During my years as a pastor, I kept wondering why only extreme experiences brought the experience of heaven close to daily life. Did we have to come perilously near to physical death before the heavens would reveal their secrets? My own first glimpse had come after I fell off the roof. Since then, those secret realms had been revealed in experiences that came about through being close to someone's death, like Freddie's, or through experiences of childbirth, or through meditations that were spectacular in their healing effects, like meeting Abigail.

Yet how could I sustain these visions on a daily basis? I read book upon book, practiced meditation, took workshops, kept a journal of my dreams, and bought audiotapes and videos.

I wanted so much, yet I couldn't decide on any one thing. By nature, I was far too undisciplined to engage any particular practice for an extended period. No sooner would I seize upon one approach than my attention would dart to another, more tantalizing possibility.

Making my efforts even more sporadic were the pressures of day-to-day life. Aside from the necessity of making a living, having children was also a built-in assurance that any attempts to meditate would be shattered by sibling fights, questions about homework, or someone knocking on the bedroom door because “it was quiet in there.”

If I tried to meditate at night, I fell asleep. If I tried to meditate after lunch, I fell asleep. If I even thought about meditating, I fell asleep.

If I did manage to get into a meditation, the phone would ring, the dog next door would bark, or the furnace would blow up. Caroline Myss's assertion that we are entering a time when we are called to be “mystics without monasteries” seemed like a nice idea, but, in practice, it failed miserably.

During the child-rearing years, Jacquie and I considered it a victory if we were able to hang on to a modicum of sanity. Moving into ethereal realms was out of the question.

The most brilliant thing we did as parents was to buy a dehumidifier. It wasn't that the air in our house was humid. In fact, it generally was quite dry. We ran the dehumidifier in our bedroom because the droning compressor would drown out the noise from our children.

It was a lifesaver. Our nasal passages were blocked and bleeding from the dryness, but it was a small price to pay for an island in the storm.

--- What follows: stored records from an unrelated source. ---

(* ===== verification/CdeOptions.v ===== *)
(** * cde.options: the ignore and redirect directives (cde.c)

    The arrays of directives with their capacities, the parser of the file and, at the
    end, what it accepts. *)
From S2P Require Import Prelude CString Os StrUtils PerfTimers OkapiPath OkapiMirror Trie State.

Definition CDE_OPTIONS_VERSION_NUM : cstring := lit "# cde.options v1".

Section Options.
Context {Fu : Fuel}.

(** [_add_to_array_internal]: the array has 100 slots, those after the entries are NULL. *)
Definition _add_to_array_internal (my_array : list cstring) (p : cstring) (array_name : string)
  : M state (list cstring) :=
  if length my_array <? 100 then
    vbprintf "%s[%d] = '%s'" [PS (lit array_name); PZ (Z.of_nat (length my_array)); PS p] ;;;
    let my_array := my_array ++ [p] in
    (if 100 <=? length my_array then
       eprintf "Fatal error: more than 100 entries in %s" [PS (lit array_name)] ;;; stopM (Exit 1)
     else skip) ;;;
    retM my_array
  else stopM Segv.
#[global] Arguments _add_to_array_internal _ _ _%_string_scope.

Definition CDE_add_ignore_exact_path (p : cstring) : M state unit :=
  let* a := opt ignore_exact_paths in
  let* a := _add_to_array_internal a p "ignore_exact_paths" in
  modM (fun s => s {{ opts -> ignore_exact_paths := a }}).
Definition CDE_add_ignore_prefix_path (p : cstring) : M state unit :=
  let* a := opt ignore_prefix_paths in
  let* a := _add_to_array_internal a p "ignore_prefix_paths" in
  modM (fun s => s {{ opts -> ignore_prefix_paths := a }}).
Definition CDE_add_ignore_substr_path (p : cstring) : M state unit :=
  let* a := opt ignore_substr_paths in
  let* a := _add_to_array_internal a p "ignore_substr_paths" in
  modM (fun s => s {{ opts -> ignore_substr_paths := a }}).
Definition CDE_add_redirect_exact_path (p : cstring) : M state unit :=
  let* a := opt redirect_exact_paths in
  let* a := _add_to_array_internal a p "redirect_exact_paths" in
  modM (fun s => s {{ opts -> redirect_exact_paths := a }}).
Definition CDE_add_redirect_prefix_path (p : cstring) : M state unit :=
  let* a := opt redirect_prefix_paths in
  let* a := _add_to_array_internal a p "redirect_prefix_paths" in
  modM (fun s => s {{ opts -> redirect_prefix_paths := a }}).
Definition CDE_add_redirect_substr_path (p : cstring) : M state unit :=
  let* a := opt redirect_substr_paths in
  let* a := _add_to_array_internal a p "redirect_substr_paths" in
  modM (fun s => s {{ opts -> redirect_substr_paths := a }}).

(** The loop over [ignore_envvars]: the values are read again at each addition. *)
Fixpoint load_ignore_values (l : list (cstring * option cstring)) : M state (list (cstring * option cstring)) :=
  match l with
  | [] => retM []
  | (name, value) :: l' =>
    let* vp := sysM (Getenv name) in
    let value := match vp with Some v => Some v | None => value end in
    let* l' := load_ignore_values l' in
    retM ((name, value) :: l')
  end.

Definition CDE_add_ignore_envvar (p : cstring) : M state unit :=
  let* a := opt ignore_envvars in
  let* names := _add_to_array_internal (map fst a) p "ignore_envvars" in
  let* a := load_ignore_values (zip names (map snd a ++ [None])) in
  modM (fun s => s {{ opts -> ignore_envvars := a }}).

Definition CDE_add_ignore_process (p : cstring) : M state unit :=
  let* a := opt process_ignores in
  if length a <? 50 then
    let a := a ++ [{| process_name := p; process_ignore_prefix_paths := [] |}] in
    modM (fun s => s {{ opts -> process_ignores := a }}) ;;;
    when (50 <=? length a)
      (eprintf "Fatal error in cde.options: more than 50 'ignore_process' entries" [] ;;; stopM (Exit 1))
  else stopM Segv.

Definition CDE_add_multi_repo_path (p : cstring) : M state unit :=
  let* app := conf Cde_app_dir in
  let* tmp := format (app ++ slash :: p) in
  let* a := opt multi_repo_paths in
  let* a := _add_to_array_internal a tmp "multi_repo_paths" in
  modM (fun s => s {{ opts -> multi_repo_paths := a }}).

(** Case 100 of the switch: a prefix for the latest process. *)
Definition add_process_ignore_prefix (p : cstring) : M state unit :=
  let* a := opt process_ignores in
  let* cur := assert_some (last a) in
  let l := process_ignore_prefix_paths cur in
  if length l <? 20 then
    let cur := {| process_name := process_name cur; process_ignore_prefix_paths := l ++ [p] |} in
    modM (fun s => s {{ opts -> process_ignores := take (length a - 1) a ++ [cur] }}) ;;;
    when (20 <=? length (l ++ [p]))
      (eprintf "Fatal error in cde.options: more than 20 'process_ignore_prefix' entries" [] ;;;
       stopM (Exit 1))
  else stopM Segv.

(** The directive names with their [set_id]. *)
Definition directives : list (cstring * Z) :=
  [(lit "ignore_exact", 1%Z); (lit "ignore_prefix", 2%Z); (lit "ignore_environment_var", 3%Z);
   (lit "redirect_exact", 4%Z); (lit "redirect_prefix", 5%Z); (lit "ignore_substr", 6%Z);
   (lit "redirect_substr", 7%Z); (lit "ignore_process", 8%Z); (lit "multi_repo_path", 9%Z);
   (lit "process_ignore_prefix", 100%Z)].

Fixpoint set_id_of (p : cstring) (l : list (cstring * Z)) : option Z :=
  match l with
  | [] => None
  | (name, id) :: l' => if strcmp_eq p name then Some id else set_id_of p l'
  end.

Definition first_token (in_braces : bool) (p : cstring) : M state Z :=
  let* set_id :=
    match set_id_of p directives with
    | Some id =>
      if (id =? 100)%Z && negb in_braces then
        eprintf "Fatal error in cde.options: 'process_ignore_prefix' must be enclosed in { } after an 'ignore_process' directive" [] ;;;
        stopM (Exit 1)
      else retM id
    | None =>
      eprintf "Fatal error in cde.options: unrecognized token '%s'" [PS p] ;;; stopM (Exit 1)
    end in
  (if in_braces && negb (set_id =? 100)%Z then
     eprintf "Fatal error in cde.options: Only 'process_ignore_prefix' is allowed within { } after an 'ignore_process' directive" [] ;;;
     stopM (Exit 1)
   else skip) ;;;
  retM set_id.

Definition second_token (set_id : Z) (p : cstring) : M state unit :=
  match set_id with
  | 1 => CDE_add_ignore_exact_path p
  | 2 => CDE_add_ignore_prefix_path p
  | 3 => CDE_add_ignore_envvar p
  | 4 => CDE_add_redirect_exact_path p
  | 5 => CDE_add_redirect_prefix_path p
  | 6 => CDE_add_ignore_substr_path p
  | 7 => CDE_add_redirect_substr_path p
  | 8 => CDE_add_ignore_process p
  | 9 => CDE_add_multi_repo_path p
  | 100 => add_process_ignore_prefix p
  | _ => stopM AssertFailed
  end%Z.

(** [for (p = strtok(line, "="); p; p = strtok(NULL, "="))]: the second token ends it. *)
Definition option_tokens (in_braces : bool) (line : cstring) : M state unit :=
  match strtok "="%char line with
  | [] => skip
  | p :: rest =>
    let* set_id := first_token in_braces p in
    match rest with
    | [] => skip
    | p2 :: _ => second_token set_id p2
    end
  end.

(** The newline cut, leading spaces skipped, trailing ones cut. *)
Definition strip_line (line : cstring) : cstring :=
  str_rstrip (drop_while isspace (take (length line - 1) line)).

(** The body of the loop for a stripped line after the first; the new [in_braces]. *)
Definition option_line (in_braces : bool) (line : cstring) : M state bool :=
  match line with
  | [] => retM in_braces
  | c :: _ =>
    if bool_decide (c = "#"%char) then retM in_braces
    else if bool_decide (c = "{"%char) then
      let* a := opt process_ignores in
      assertM (0 <? length a) ;;; retM true
    else if bool_decide (c = "}"%char) then retM false
    else option_tokens in_braces line ;;; retM in_braces
  end.

Fixpoint options_loop (n : nat) (f : Z) (is_first_line in_braces : bool) : M state unit :=
  match n with
  | O => stopM (OutOfFuel "options")
  | S n' =>
    let* r := sysM (Getline f) in
    match r with
    | None => skip
    | Some line =>
      assertM (bool_decide (last line = Some newline)) ;;;
      let line := strip_line line in
      if is_first_line then
        if strncmp_eq line CDE_OPTIONS_VERSION_NUM (length CDE_OPTIONS_VERSION_NUM)
        then options_loop n' f false in_braces
        else
          eprintf "Error: cde.options file incompatible with this version of cde ('%s')"
                  [PS CDE_OPTIONS_VERSION_NUM] ;;;
          stopM (Exit 1)
      else
        let* in_braces := option_line in_braces line in
        options_loop n' f false in_braces
    end
  end.

(** Opening the file: in the package, or in the current directory, from where it is
    moved into the package. *)
Definition open_options : M state Z :=
  let* e := conf Cde_exec_mode in
  if e then
    let* root := conf cde_cderoot_dir in
    assertM (negb (bool_decide (root = []))) ;;;
    let* options_file := format (root ++ lit "/../cde.options") in
    let* f := sysM (Fopen options_file F_read) in
    match f with
    | Some f => retM f
    | None =>
      eprintf "Fatal error: missing cde.options file" [] ;;;
      eprintf "(trying to locate file at %s)" [PS options_file] ;;;
      stopM (Exit 1)
    end
  else
    let* f := sysM (Fopen (lit "cde.options") F_read) in
    match f with
    | Some f =>
      let* pkg := conf_str CDE_PACKAGE_DIR in
      let* fn := format (pkg ++ lit "/cde.options") in
      okapi_copy_file fuel (lit "cde.options") fn 438 ;;;
      let* _ := sysM (Unlink (lit "cde.options")) in
      retM f
    | None => eprintf "Fatal error: missing cde.options file" [] ;;; stopM (Exit 1)
    end.

Definition CDE_init_options : M state unit :=
  let* f := open_options in
  options_loop fuel f true false ;;;
  let* _ := sysM (Fclose f) in
  modM (fun s => s {{ cfg -> cde_options_initialized := true }}).
End Options.
Lemma reads_directive d rest s w :
  values d -> small d -> Cde_app_dir (cfg s) = app_dir ->
  fits (apply_directive app_dir getenv (opts s) d) ->
  left w = map with_newline (text d) ++ rest ->
  reads (length (text d)) false s w false (s {{ opts ::= fun o => apply_directive app_dir getenv o d }}) rest.
Proof.
  intros Hv Hsm Ha Hf Hw. destruct d as [k v|v|name ps]; simpl in Hv, Hsm, Hw.
  - apply (reads_assign false (keyword k) (set_id k) v rest); [|by destruct k; vm_compute; set_solver|done|by destruct k|by destruct k|done|by apply runs_path].
    destruct k; keyword_start.
  - apply (reads_assign false (lit "ignore_environment_var") 3 v rest); [keyword_start|vm_compute; set_solver|done|done|done|done|].
    apply runs_envvar. destruct Hf as [_ _ _ _ _ _ _ H _], s as [? [] ? ? ? ? ? ? ?]; cbn in *.
    rewrite length_fmap, length_app in H. done.
  - set (l := process_ignores (opts s)).
    assert (Hl : length l + 1 < 50).
    { destruct Hf as [_ _ _ _ _ _ _ _ H]. unfold l. destruct s as [? [] ? ? ? ? ? ? ?]; cbn in *.
      by rewrite length_app in H. }
    destruct Hv as [Hname Hps]. rewrite map_app in Hw. simpl in Hw.
    replace (length (text (IgnoreProcess name ps))) with (1 + (1 + (length ps + 1)))
      by (simpl; rewrite length_app, length_fmap; done).
    eapply reads_trans.
    { apply (reads_assign false (lit "ignore_process") 8 name); [keyword_start|vm_compute; set_solver|done|done|done|exact Hw|by apply runs_process]. }
    intros w1 Hw1. eapply reads_trans.
    { eapply (reads_brace true); [left; split; [done|]; split; [done|]|exact Hw1].
      destruct s as [? [] ? ? ? ? ? ? ?]; cbn. rewrite length_app. simpl. lia. }
    intros w2 Hw2. rewrite <- app_assoc in Hw2. eapply reads_trans.
    { apply (reads_prefixes _ _ [] ps); [done|done|exact Hw2]. }
    intros w3 Hw3. destruct s as [? [] ? ? ? ? ? ? ?].
    eapply (reads_brace false); [by right|exact Hw3].
Qed.
Lemma returns_directives ds n s w :
  Forall values ds -> Cde_app_dir (cfg s) = app_dir -> all_fit app_dir getenv (opts s) ds ->
  left w = map with_newline (flat_map text ds) -> length (flat_map text ds) < n ->
  exists tr w', returns h (options_loop n f false false) s w tr tt
    (s {{ opts ::= fun o => foldl (apply_directive app_dir getenv) o ds }}) w'.
Proof.
  intros Hv; revert n s w; induction Hv as [|d ds Hd Hv IH]; intros n s w Ha Hf Hw Hn; simpl in Hf, Hw, Hn.
  - destruct n as [|n]; [lia|]. destruct (sv_line Hs w) as [Hr _]. rewrite Hw in Hr.
    eexists _, _. cbn [options_loop]. eapply returns_sys_bind; [exact Hr|reflexivity|].
    destruct s. apply returns_ret.
  - destruct Hf as (Hsm & Hf & Hfs). rewrite map_app in Hw. rewrite length_app in Hn.
    destruct (reads_directive d _ s w Hd Hsm Ha Hf Hw) as (t1 & w1 & Hw1 & H1).
    destruct (IH (n - length (text d)) (s {{ opts ::= fun o => apply_directive app_dir getenv o d }}) w1)
      as (t2 & w2 & H2); [by destruct s..|done|lia|].
    apply H1 in H2. replace (length (text d) + (n - length (text d))) with n in H2 by lia.
    exists (t1 ++ t2), w2. by destruct s.
Qed.
End Parse.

But even the dehumidifier couldn't preserve my meditation time. Time itself was in short supply, as every waking moment was spoken for. Sporting events, school plays, carpooling, and awards banquets kept us on the run constantly. My work was loaded with committee meetings, appointments, and gatherings. All I could catch during those years were fleeting glimpses of the world beyond. It was frustrating and disheartening. The thing I wanted most in life was slipping through my fingers.

ANOTHER BOOK

In 1987, Jacquie and I had borrowed a camper and made a tour of New England, Cape Cod, and Canada. In Toronto at that time, there was something called The World's Biggest Bookstore. Nowadays, it would be considered average in size, but back then, it was like a gold mine. Everywhere there were stacks upon stacks as far as the eye could see.

We had been inside for just a few minutes when one book practically grabbed me by the scruff of my neck. I picked it up, and my hands started shaking. I couldn't put it down.

It was titled Far Journeys.86 It was the story of Robert Monroe, who, when he was in his forties, began having spontaneous out-of-body experiences, or, as they later became known, OBEs.

I had never heard of such a thing, but after reading what he wrote, it made perfect sense. Here was one writer who could connect with my personal experience.

After reading that book, if I could have gone to The Monroe Institute at that very moment, I would have done it. It would, however, be ten years before I would get the chance.